Lenny consideró las preguntas.
—Mire, nunca hablo de los miembros. Nadie vendría si lo hiciera. Pero tengo hijos…
Kate asintió.
—Lo comprendo. Pero no estoy interesada en nadie más. Solo él. ¿Me ayudará? Por favor.
Durante unos segundos, el encargado se debatió en silencio entre la omertà de su sex shop y hacer lo correcto mientras Kate observaba cómo se comía las uñas.
Finalmente, levantó la mirada y dijo:
—Sí, venía aquí de cuando en cuando. Comenzó a hacerlo hace dos o tres años. En cuanto vi su cara en los periódicos consulté su tarjeta de socio. Aquí no utilizamos nombres reales, los miembros lo prefieren así. Pero conocía su rostro. Empezó a venir en 2006. Lo trajo otro miembro.
—¿Mike Doonan?
—Ha dicho que no me preguntaría por nadie más. En cualquier caso, como le he dicho aquí no utilizamos nombres reales, pero creo que trabajaban juntos.
Kate sonrió.
—Todo esto es de gran ayuda, gracias. ¿Puede recordar la última vez que vino? ¿Hay algún registro?
—Un momento —dijo Lenny y abrió un antiguo archivador—. Se registró como 007. Qué estiloso. No hay visitas entre el 6 de septiembre de 2006 y agosto de este año.
—¿Este año? ¿Ha vuelto?
—Sí, unas pocas sesiones de vez en cuando.
—¿Y qué hacía? ¿Lo sabe usted, Lenny?
—Creo que ya ha hecho suficientes preguntas. Es confidencial. Pero no hace falta ser un genio para averiguarlo. No mantenemos ningún control sobre las páginas web que visitan los miembros. Decidimos que era mejor no hacerlo. Básicamente, vienen aquí a ver páginas web para adultos.
—Lamento ser tan directa, pero ¿se refiere a pornografía?
Él asintió.
—¿No se sintió tentado a mirar qué páginas había visitado el señor Taylor cuando descubrió de quién se trataba?
—Me di cuenta de que era él meses después de que hubiera dejado de venir, y había utilizado distintos ordenadores. Habría exigido una gran cantidad de tiempo y tenemos mucho trabajo.

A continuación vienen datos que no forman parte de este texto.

(* ===== verification/TreeBalance.v ===== *)
(** * Balancing the name tree and registering servers

    Where [Create], [Adjust] and [RegistNewKV] of src/master/prefix_tree.cc and the
    search for the nearest domain (prefix_tree_node.cc) do not do what they mean to. *)

From S2P Require Import Prelude StdContainers Status PrefixTree TreeSpec.

Definition tree_after (ops : list tree_op) : outcome (list Status * PrefixTree.t) :=
  s ← PrefixTree.make; tree_run s ops.

(** A creation below a directory that does not exist reports success: the
    status of the nested call is dropped at every level but the first. *)
Theorem create_reports_lost_entry :
  ('(sts, s) ← tree_after [TRegist 1 10; TCreate (bs "a") 2 true 0; TCreate (bs "a/x/y") 3 false 1];
   Done (sts, namespace s [bs "a"], namespace s [bs "a"; bs "x"; bs "y"])) =
  Done ([OK; OK; OK], Some (true, 2), None).
Proof. vm_compute. reflexivity. Qed.

Lemma regist_scan_undef ks i m p : ks ≠ [] → PrefixTree.regist_scan ks i m p = Undef.
Proof.
  revert i m p. induction ks as [|k ks IH]; intros i m p; [done|]. intros _.
  destruct ks as [|k' ks]; [done|]. cbn [PrefixTree.regist_scan]. case_test; by apply IH.
Qed.

(** With two servers registered, registering another one reads behind the
    end of the list of servers. *)
Theorem third_server_undefined s i sum :
  (2 ≤ length (PrefixTree.kv_list_ s))%nat → PrefixTree.RegistNewKV s i sum = Undef.
Proof.
  intros H. unfold PrefixTree.RegistNewKV.
  destruct (PrefixTree.kv_list_ s) as [|k [|k' ks]]; cbn in H; [lia..|].
  by rewrite regist_scan_undef.
Qed.

Example third_server_undefined_witness :
  PrefixTree.RegistNewKV
    (PrefixTree.mk only_root 2 1 [mkKV 1 10 0 [1]; mkKV 2 10 0 []] false []) 3 10 = Undef.
Proof. apply third_server_undefined. cbn. lia. Defined.

(** ** The nearest domain

    In a tree, the search ends at a node below, with that node's domain, and
    with none only where there is nothing further down. *)

Lemma FindNearestDomainId_finds h r n l left : wf h r → shallow h n l →
  ∃ q x, walk h l q = Some x ∧ FindNearestDomainId n h l left = Done (domain_id_ (nd h x), x) ∧
    (domain_id_ (nd h x) = -1 → GetList (nd h x) = []).
Proof.
  intros W. revert l left. induction n as [|n IH]; intros l left Hs; [specialize (Hs [] l eq_refl); cbn in Hs; lia|].
  assert (Hhere : domain_id_ (nd h l) = -1 ∧ GetList (nd h l) ≠ [] ∨ FindNearestDomainId (S n) h l left = Done (domain_id_ (nd h l), l) ∧
      (domain_id_ (nd h l) = -1 → GetList (nd h l) = [])).
  { cbn [FindNearestDomainId]. unfold GetList. destruct (IsDir (nd h l)); [|by right]. cbn [negb].
    destruct (Z.eqb_spec (domain_id_ (nd h l)) (-1)) as [E|]; [|by right]. cbn [negb].
    destruct (list_ (nd h l)) as [|c cs]; [right; rewrite E; by destruct left|by left]. }
  destruct Hhere as [[Hd Hl]|[E Hx]]; [|by exists [], l].
  assert (∃ c, (if left then head (GetList (nd h l)) else last (GetList (nd h l))) = Some c) as [c Hc].
  { destruct left; [destruct (GetList (nd h l)); [done|by eexists]|]. apply last_is_Some in Hl as [c Hc]. by exists c. }
  assert (c ∈ GetList (nd h l)) as [Hdir [k Hk]]%elem_of_GetList.
  { destruct left; [by apply head_Some_elem_of|by apply last_Some_elem_of]. }
  pose proof (wf_ordered _ _ W l) as Ho.
  destruct (IH c true) as (q & x & Hq & E & Hx); [by eapply shallow_child|].
  exists (k :: q), x. split; [cbn; by rewrite Hdir, (om_find_elem k c _ Ho Hk)|]. split; [|done].
  cbn [FindNearestDomainId]. by rewrite Hdir, Hd, Hc.
Qed.

(** The search to the right turns left after its first step: below [/] the last
    entry is [b], whose files [x] and [y] are on servers 1 and 2. *)
Example right_search_turns_left :
  let file n d := mkNode (bs n) 0 false d 1 None [] in
  let dir n l := mkNode (bs n) 0 true (-1) 1 None l in
  let h : heap := {[ 1 := dir "/" [(bs "a", 2); (bs "b", 3)]; 2 := file "a" 0; 3 := dir "b" [(bs "x", 4); (bs "y", 5)];
                     4 := file "x" 1; 5 := file "y" 2 ]} in
  FindNearestDomainId 3 h 1 false = Done (1, 4) ∧ FindNearestDomainId 3 h 3 false = Done (2, 5).
Proof. vm_compute. by split. Qed.

(** ** Pulling a directory that does not fit

    Server 1 holds the empty directory [a], server 2 the directory [b] of size
    6 and the file [c], in that order. *)

Definition before_pull : outcome PrefixTree.t :=
  '(_, s) ← tree_after
    [TRegist 1 10; TRegist 2 10; TCreate (bs "a") 11 true 0; TCreate (bs "b") 12 true 0;
     TCreate (bs "a/x") 1 false 2; TCreate (bs "b/y") 2 false 1; TCreate (bs "c") 3 false 1];
  '(_, s) ← PrefixTree.Adjust 20 s 20;
  '(_, s) ← tree_run s [TCreate (bs "b/z") 4 false 5; TRemove (bs "a/x")];
  Done s.

(** The states of the pulling loop: [b] is 3, its files are 5 and 7. *)
Definition pulling (h : heap) (n r : Z) (f : bool) (rest : list Z) : PrefixTree.t :=
  PrefixTree.mk h n r [mkKV 1 10 0 [2]; mkKV 2 10 0 (3 :: rest)] f [mkCtx 1 0 0; mkCtx 2 7 70].

Definition big_dir (h : heap) : Prop :=
  IsDir (nd h 3) = true ∧ sz_ (nd h 3) = 6 ∧ GetList (nd h 3) = [5; 7].

Lemma push_down_big h : big_dir h → big_dir (PushDownDomainTag h 3).
Proof.
  intros (Hd & Hs & Hl). unfold PushDownDomainTag. rewrite Hd, Hl. cbn [negb orb foldr].
  destruct (_ =? -1); [done|].
  set (d := domain_id_ (nd h 3)).
  assert (E : ∀ h d l, shape (nd (upd (SetDomainId d) l h) 3) = shape (nd h 3) ∧
    sz_ (nd (upd (SetDomainId d) l h) 3) = sz_ (nd h 3)).
  { intros h' d' l. destruct (retag_domain d' l h') as [[_ S] Sz]. by split. }
  assert (E3 : ∀ h h' : heap, shape (nd h' 3) = shape (nd h 3) ∧ sz_ (nd h' 3) = sz_ (nd h 3) → big_dir h → big_dir h').
  { intros h1 h2 [S Sz] (? & ? & ?). unfold big_dir, GetList, shape in *. injection S as _ _ -> ->. by rewrite Sz. }
  by do 3 (eapply E3; [apply E|]).
Qed.

Lemma pop_big h n r f x rest :
  PrefixTree.pop_back 2 (pulling h n r f (x :: rest)) = Done (pulling h n r f (take (length rest) (x :: rest))).
Proof.
  unfold PrefixTree.pop_back.
  change (domain_node_list (PrefixTree.kv_of (pulling h n r f (x :: rest)) 2)) with (3 :: x :: rest). cbv iota.
  cbn [length Nat.sub]. reflexivity.
Qed.

Lemma push_big h n r f rest y :
  PrefixTree.push_back 2 y (pulling h n r f rest) = pulling h n r f (rest ++ [y]).
Proof. reflexivity. Qed.

Lemma split_step h n r f x rest :
  big_dir h →
  PrefixTree.splitFileNode (pulling h n r f (x :: rest)) 2 3 =
    Done (true, pulling (PushDownDomainTag h 3) n r f (take (length rest) (x :: rest) ++ [5; 7])).
Proof.
  intros (Hd & Hs & Hl). unfold PrefixTree.splitFileNode.
  change (PrefixTree.nodes (pulling h n r f (x :: rest))) with h. rewrite Hd. cbn [negb].
  rewrite pop_big, bind_Done. cbv beta zeta.
  change (PrefixTree.nodes (pulling h n r f _)) with h. rewrite Hl.
  change (PrefixTree.set_nodes ?h' (pulling h n r f ?l)) with (pulling h' n r f l). cbn [foldl].
  by rewrite !push_big, <- app_assoc.
Qed.

(** The score of a concrete memory and size. *)
Ltac score_is v :=
  match goal with
  | |- context [PrefixTree.calculateScore ?a ?b ≫= _] =>
      replace (PrefixTree.calculateScore a b) with (Done v) by (vm_compute; reflexivity)
  end; rewrite bind_Done; cbv beta.

Lemma pull_loop_forever fuel h n r f rest res :
  big_dir h → rest ≠ [] → PrefixTree.pull_loop fuel (pulling h n r f rest) 0 40 30 res = NoFuel.
Proof.
  revert h rest. induction fuel as [|fuel IH]; intros h rest Hb Hr; [done|].
  pose proof Hb as (Hd & Hs & Hl).
  cbn [PrefixTree.pull_loop]. change (PrefixTree.first_of _ _) with (Done 3). rewrite bind_Done. cbv beta zeta.
  change (PrefixTree.nodes (pulling h n r f rest)) with h. rewrite Hs.
  score_is 60.  score_is 10.
  change (60 <=? 40) with false. cbv iota.
  change (PrefixTree.kvi _ (0 + 1)) with 2. destruct rest as [|x rest]; [done|].
  rewrite split_step by done. rewrite !bind_Done. cbv beta iota zeta.
  change (_ || _) with false. cbv iota. apply IH; [by apply push_down_big|by destruct (take _ _)].
Qed.

(** Pulling from the next server does not end when the first entry of that
    server is a directory too large to take and not its only entry: the split
    meant for the first entry drops the last one, and the same directory is
    tried again for ever, the list growing. *)
Theorem pull_never_ends fuel : (s ← before_pull; PrefixTree.Adjust fuel s 40) = NoFuel.
Proof.
  assert (∃ h n r f, before_pull = Done (PrefixTree.mk h n r [mkKV 1 10 0 [2]; mkKV 2 10 0 [3; 6]] f
      [mkCtx 1 2 20; mkCtx 2 2 20]) ∧ f = false ∧ big_dir h ∧ sz_ (nd h 2) = 0 ∧ sz_ (nd h 6) = 1)
    as (h & n & r & f & -> & -> & Hb & H2 & H6).
  { do 4 eexists. split; [vm_compute; reflexivity|]. repeat split; vm_compute; reflexivity. }
  rewrite bind_Done. cbv beta. unfold PrefixTree.Adjust, PrefixTree.GetAdjustContext, PrefixTree.calculateAdjustContext.
  cbn [PrefixTree.has_get_context_ PrefixTree.kv_list_ PrefixTree.make_contexts].
  unfold PrefixTree.calculateSum. cbn [domain_node_list foldl PrefixTree.nodes].
  destruct Hb as (Hd & Hs & Hl). rewrite H2, H6, Hs.
  score_is 0. score_is 70. rewrite !bind_Done. cbv beta.
  cbn [PrefixTree.adjust_context_vec_ length seq PrefixTree.adjust_rounds].
  match goal with
  | |- context [PrefixTree.adjust_over fuel ?s 0 []] =>
      replace (PrefixTree.adjust_over fuel s 0 []) with (Done ([] : list (Z * move_t), pulling h n r true [6]))
        by (vm_compute; reflexivity)
  end.
  rewrite bind_Done. cbv beta iota.
  replace (PrefixTree.adjust_pull fuel (pulling h n r true [6]) 0 40 []) with
    (PrefixTree.pull_loop fuel (pulling h n r true [6]) 0 40 30 []) by reflexivity.
  by rewrite pull_loop_forever.
Qed.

—¿Por qué no llamó a la policía?
Lenny apartó la mirada un momento.
—Pensé en hacerlo, pero ¿invitaría usted a la policía a venir aquí? La gente acude a un lugar como este porque es privado. Habría tenido que cerrar el negocio. En cualquier caso, al final lo arrestaron, así que no hizo falta que yo hiciera nada.
Una llamada a la puerta del establecimiento puso fin a la conversación.
—Un cliente. Tiene que marcharse.
—De acuerdo. Gracias por contarme todo esto. Aquí tiene mi tarjeta por si recuerda algo más. ¿Puedo utilizar un segundo el cuarto de baño antes de marcharme?
Lenny señaló una puerta que había en un rincón de la sala.
—Está bastante sucio, pero usted misma.
En cuanto él fue a abrirle la puerta al cliente, ella cogió su móvil y fotografió la tarjeta de socio que todavía descansaba sobre el escritorio. Luego abrió la puerta del cuarto de baño y, tapándose la nariz, tiró de la cadena.
Lenny estaba esperándola. Cuando llegó a su lado, el encargado abrió la puerta y permaneció en el umbral para proteger al cliente de la mirada inquisitiva de la mujer.
Una vez en la calle, llamó a Bob Sparkes.
—Bob, soy Kate. Creo que nuestro hombre ha vuelto a las andadas.